Fig. 4 shows an example of an HVIC that integrates the motor-phase current-sensing function with advanced filtering, PWM synchronization and either analog or PWM output. The current signal is sensed using an external shunt resistor in the path of the motor-phase current such that only fundamental variable frequency motor current is processed. The HVIC converts the small differential voltage — ±250 mV — into a time interval through a precise circuit that also performs very good ripple rejection showing small group delay.
The time interval is level shifted and fed to the output. An analog output voltage also is provided. The voltage is proportional to the measured current and is ratio metric with respect to an externally provided voltage reference. The max throughput is 40 ksamples/s suitable for up to 20-kHz asymmetrical PWM modulation and the max delay is less than 7.5 µs at 20 kHz. Also, a fast overcurrent signal is provided for IGBT protection.
One of the particularly difficult challenges is the ability of the HVIC to sense small differential voltage floating on top of large common-mode voltage (600 V to 1200 V max) that also switches at very fast transient from the action of the IGBT inverter phase. A noise immune bidirectional level-shifting circuit is used to avoid false common-mode dV/dt noise up to 50 V/ns.
In theory, the current sensed in the motor phase lead should be purely sinsuoidal, as shown in Fig. 2. But in reality, a triangular wave (an artifact of the PWM signal) is superimposed on that current-sense signal, creating the jagged waveform drawn in Fig. 4. That superimposed triangular wave must be filtered out for accurate current sensing. However, doing so with simple capacitive filtering adds phase delay.
To avoid this problem, the HVIC in Fig. 4 integrates an advanced filtering stage with PWM synchronization. The signal path consists of four stages in series (Fig. 5). The first two stages perform the filtering action. The third and fourth stages generate a PWM output signal and analog reconstruction to interface with the torque control loop of the MCU or DSP.
The input filter stage is a self-adaptive resettable integrator that performs accurate ripple cancellation. This stage automatically extracts the PWM frequency from sync signal and puts transmission zeros at even harmonics. The integral on a half PWM period has the frequency response similar to a single real pole placed at the PWM frequency, so high-frequency noise is rejected. Furthermore, multiple transmission zeroes are placed exactly on even PWM harmonics, resulting in high attenuation (Fig. 6).

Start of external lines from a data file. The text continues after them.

(** * Release-engineering agent workflows: a shallow embedding

    The development models the two LangGraph workflows of the repository,
    [src/agent/re_agent.py] (the joke workflow) and [src/agent/re_agent_v2.py]
    (the Slack approval / Azure DevOps pipeline workflow), and proves
    properties of their gates, nodes, polling loop and runs.

    Conventions.
    - Python values are the JSON-like type [pyval] (no fractional numbers).
    - Python [str] is [string], holding the UTF-8 encoding of the text: a
      character of the ASCII range is one byte below 128, and no byte of
      another character is.  Equality, [in] and [split] are then the same on
      bytes as on characters.  [lower], [capitalize], [int] and [repr] are
      computed on ASCII strings; on a string with other characters their
      result is decided by the Unicode database of the interpreter, which
      is a parameter of the model: see [Unicode].
    - A computation is a function from the log of external interactions made
      so far to an outcome (a value or a raised exception) and the extended
      log.  The outside world (HTTP endpoints, the language model) answers
      as a function of that log and of the request: see [Env]. *)

From Stdlib Require Import ZArith String Ascii List Lia Bool.
From stdpp Require Import base gmap strings list fin_maps pretty.
From Equations Require Import Equations.
Import ListNotations.

Local Open Scope string_scope.
Local Open Scope Z_scope.

(** ** Python values *)

Module Py.

Local Unset Elimination Schemes.
Inductive pyval :=
| PNone
| PBool (b : bool)
| PInt (z : Z)
| PStr (s : string)
| PList (l : list pyval)
| PDict (d : list (string * pyval)).
Local Set Elimination Schemes.

(** Exception classes that the workflows tell apart.  Every exception of the
    model is an instance of [Exception]; [ValueError] stands for the class
    and its subclasses (as [except ValueError] catches them). *)
Inductive exn_class :=
| KeyError
| TypeError
| AttributeError
| ValueError
| OtherError (name : string).

Record exn := Exn { exn_cls : exn_class; exn_msg : string }.

Inductive outcome (A : Type) :=
| Ret (a : A)
| Raise (e : exn).
Arguments Ret {A} a.
Arguments Raise {A} e.

Definition is_ValueError (e : exn) : bool :=
  match exn_cls e with ValueError => true | _ => false end.

(** [bool(v)] *)
Definition truthy (v : pyval) : bool :=
  match v with
  | PNone => false
  | PBool b => b
  | PInt z => negb (z =? 0)
  | PStr s => negb (String.eqb s "")
  | PList l => match l with [] => false | _ => true end
  | PDict d => match d with [] => false | _ => true end
  end.

Definition type_name (v : pyval) : string :=
  match v with
  | PNone => "NoneType"
  | PBool _ => "bool"
  | PInt _ => "int"
  | PStr _ => "str"
  | PList _ => "list"
  | PDict _ => "dict"
  end.

Definition no_attribute (v : pyval) (attr : string) : exn :=
  Exn AttributeError ("'" +:+ type_name v +:+ "' object has no attribute '" +:+ attr +:+ "'").

Fixpoint assoc (k : string) (d : list (string * pyval)) : option pyval :=
  match d with
  | [] => None
  | (k', v) :: d' => if String.eqb k k' then Some v else assoc k d'
  end.

(** [a == b] *)
Fixpoint py_eq (a b : pyval) {struct a} : bool :=
  match a, b with
  | PNone, PNone => true
  | PBool x, PBool y => Bool.eqb x y
  | PBool x, PInt y => Z.b2z x =? y
  | PInt x, PBool y => x =? Z.b2z y
  | PInt x, PInt y => x =? y
  | PStr x, PStr y => String.eqb x y
  | PList xs, PList ys =>
      (fix go (xs ys : list pyval) {struct xs} : bool :=
         match xs, ys with
         | [], [] => true
         | x :: xs', y :: ys' => py_eq x y && go xs' ys'
         | _, _ => false
         end) xs ys
  | PDict d1, PDict d2 =>
      Nat.eqb (length d1) (length d2) &&
      (fix go (d : list (string * pyval)) {struct d} : bool :=
         match d with
         | [] => true
         | (k, v) :: d' =>
             match assoc k d2 with
             | Some v' => py_eq v v'
             | None => false
             end && go d'
         end) d1
  | _, _ => false
  end.

(** ** Strings *)

Definition is_ascii_char (c : ascii) : bool := (nat_of_ascii c <? 128)%nat.

Fixpoint is_ascii (s : string) : bool :=
  match s with
  | EmptyString => true
  | String c s' => is_ascii_char c && is_ascii s'
  end.

(** The interpreter's Unicode database, as far as the workflows consult it:
    on a string that is not ASCII, [u_lower] is [s.lower()], [u_capitalize]
    is [s.capitalize()], [u_int] is [int(s)] ([None] for a [ValueError]) and
    [u_literal] is the text by which that [ValueError] quotes [s]. *)
Record Unicode := {
  u_lower : string -> string;
  u_capitalize : string -> string;
  u_int : string -> option Z;
  u_literal : string -> string
}.

(** [hay.startswith(needle)] *)
Fixpoint starts_with (needle hay : string) {struct needle} : bool :=
  match needle, hay with
  | EmptyString, _ => true
  | String a needle', String b hay' => Ascii.eqb a b && starts_with needle' hay'
  | String _ _, EmptyString => false
  end.

(** [needle in hay] on two strings *)
Fixpoint contains (needle hay : string) : bool :=
  if starts_with needle hay then true
  else match hay with
       | EmptyString => false
       | String _ hay' => contains needle hay'
       end.

(** Whitespace of [str.strip()] in the ASCII range: TAB, LF, VT, FF, CR,
    FS, GS, RS, US and the space.  Whitespace beyond ASCII stays in place;
    the workflows strip only before the test ["Approved" in ...], whose
    outcome whitespace at the ends does not change. *)
Definition is_space (c : ascii) : bool :=
  let n := nat_of_ascii c in
  ((9 <=? n)%nat && (n <=? 13)%nat) || ((28 <=? n)%nat && (n <=? 32)%nat).

Fixpoint lstrip (s : string) : string :=
  match s with
  | EmptyString => EmptyString
  | String c s' => if is_space c then lstrip s' else s
  end.

Fixpoint rstrip (s : string) : string :=
  match s with
  | EmptyString => EmptyString
  | String c s' =>
      let r := rstrip s' in
      if is_space c && String.eqb r "" then EmptyString else String c r
  end.

Definition strip (s : string) : string := rstrip (lstrip s).

Definition lower_char (c : ascii) : ascii :=
  let n := nat_of_ascii c in
  if ((65 <=? n)%nat && (n <=? 90)%nat) then ascii_of_nat (n + 32) else c.

Definition upper_char (c : ascii) : ascii :=
  let n := nat_of_ascii c in
  if ((97 <=? n)%nat && (n <=? 122)%nat) then ascii_of_nat (n - 32) else c.

Fixpoint lower_ascii (s : string) : string :=
  match s with
  | EmptyString => EmptyString
  | String c s' => String (lower_char c) (lower_ascii s')
  end.

Definition capitalize_ascii (s : string) : string :=
  match s with
  | EmptyString => EmptyString
  | String c s' => String (upper_char c) (lower_ascii s')
  end.

(** [s.lower()] *)
Definition lower (U : Unicode) (s : string) : string :=
  if is_ascii s then lower_ascii s else u_lower U s.

(** [s.capitalize()] *)
Definition capitalize (U : Unicode) (s : string) : string :=
  if is_ascii s then capitalize_ascii s else u_capitalize U s.

(** [s.split(sep)] for a one-character separator *)
Fixpoint split (sep : ascii) (s : string) : list string :=
  match s with
  | EmptyString => [EmptyString]
  | String c s' =>
      if Ascii.eqb c sep then EmptyString :: split sep s'
      else match split sep s' with
           | h :: t => String c h :: t
           | [] => [String c EmptyString]
           end
  end.

(** [int(s)] for a string: surrounding whitespace, an optional sign,
    decimal digits with single underscores between them.  The whitespace
    that [int] skips in an ASCII string is TAB, LF, VT, FF, CR and the
    space: FS, GS, RS and US are not skipped.  (The interpreter's optional
    limit on the number of digits is not modelled.) *)
Definition is_int_space (c : ascii) : bool :=
  let n := nat_of_ascii c in
  ((9 <=? n)%nat && (n <=? 13)%nat) || (n =? 32)%nat.

Fixpoint int_lstrip (s : string) : string :=
  match s with
  | EmptyString => EmptyString
  | String c s' => if is_int_space c then int_lstrip s' else s
  end.

Fixpoint int_rstrip (s : string) : string :=
  match s with
  | EmptyString => EmptyString
  | String c s' =>
      let r := int_rstrip s' in
      if is_int_space c && String.eqb r "" then EmptyString else String c r
  end.

Definition digit_of (c : ascii) : option Z :=
  let n := nat_of_ascii c in
  if ((48 <=? n)%nat && (n <=? 57)%nat) then Some (Z.of_nat (n - 48)) else None.

Definition underscore : ascii := "_"%char.

(** [digits acc prev s]: [prev] tells whether the previous character was a
    digit (an underscore must stand between two digits). *)
Fixpoint digits (acc : Z) (prev : bool) (s : string) : option Z :=
  match s with
  | EmptyString => if prev then Some acc else None
  | String c s' =>
      match digit_of c with
      | Some d => digits (10 * acc + d) true s'
      | None =>
          if Ascii.eqb c underscore && prev
          then match s' with
               | EmptyString => None
               | String c' _ =>
                   match digit_of c' with
                   | Some _ => digits acc false s'
                   | None => None
                   end
               end
          else None
      end
  end.

Definition unsigned_of_string (s : string) : option Z :=
  match s with
  | EmptyString => None
  | String c _ =>
      match digit_of c with
      | Some _ => digits 0 false s
      | None => None
      end
  end.

Definition int_ascii (s : string) : option Z :=
  match int_rstrip (int_lstrip s) with
  | String "-"%char s' => Z.opp <$> unsigned_of_string s'
  | String "+"%char s' => unsigned_of_string s'
  | s' => unsigned_of_string s'
  end.

Definition int_of_string (U : Unicode) (s : string) : option Z :=
  if is_ascii s then int_ascii s else u_int U s.

(** [repr(s)] of an ASCII string: double quotes when the string holds a
    single quote and no double quote, single quotes otherwise; the quote
    and the backslash are escaped, as are the control characters. *)
Definition single_quote : ascii := "'"%char.
Definition double_quote : ascii := ascii_of_nat 34.
Definition backslash : ascii := "\"%char.

Fixpoint has_char (c : ascii) (s : string) : bool :=
  match s with
  | EmptyString => false
  | String c' s' => Ascii.eqb c c' || has_char c s'
  end.

Definition hex_digit (n : nat) : ascii :=
  ascii_of_nat (if (n <? 10)%nat then 48 + n else 87 + n).

Definition escape (quote c : ascii) : string :=
  let n := nat_of_ascii c in
  if Ascii.eqb c quote || Ascii.eqb c backslash then String backslash (String c EmptyString)
  else if (n =? 9)%nat then String backslash "t"
  else if (n =? 10)%nat then String backslash "n"
  else if (n =? 13)%nat then String backslash "r"
  else if (n <? 32)%nat || (n =? 127)%nat then
    String backslash
      (String "x"%char (String (hex_digit (n / 16)) (String (hex_digit (n mod 16)) EmptyString)))
  else String c EmptyString.

Fixpoint escape_all (quote : ascii) (s : string) : string :=
  match s with
  | EmptyString => EmptyString
  | String c s' => escape quote c +:+ escape_all quote s'
  end.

The second stage samples the result of the first stage at double SYNC frequency. This action can be used to fully remove the odd harmonics from the input signal. To perform this cancellation, a shift of 90 degrees of the SYNC signal is necessary with respect to the triangular carrier edges (SYNC2). A phase voltage and simplified phase current of a motor drive are shown together with the triangular wave in Fig. 7.
The trend toward using high-voltage IC technology is accelerating as new industrial and appliance motor drives have become more advanced in performance and more compact in size. These HVICs are uniquely capable of integrating advanced circuit functions while operating in the high-voltage, noisy environment of motor-drive circuits.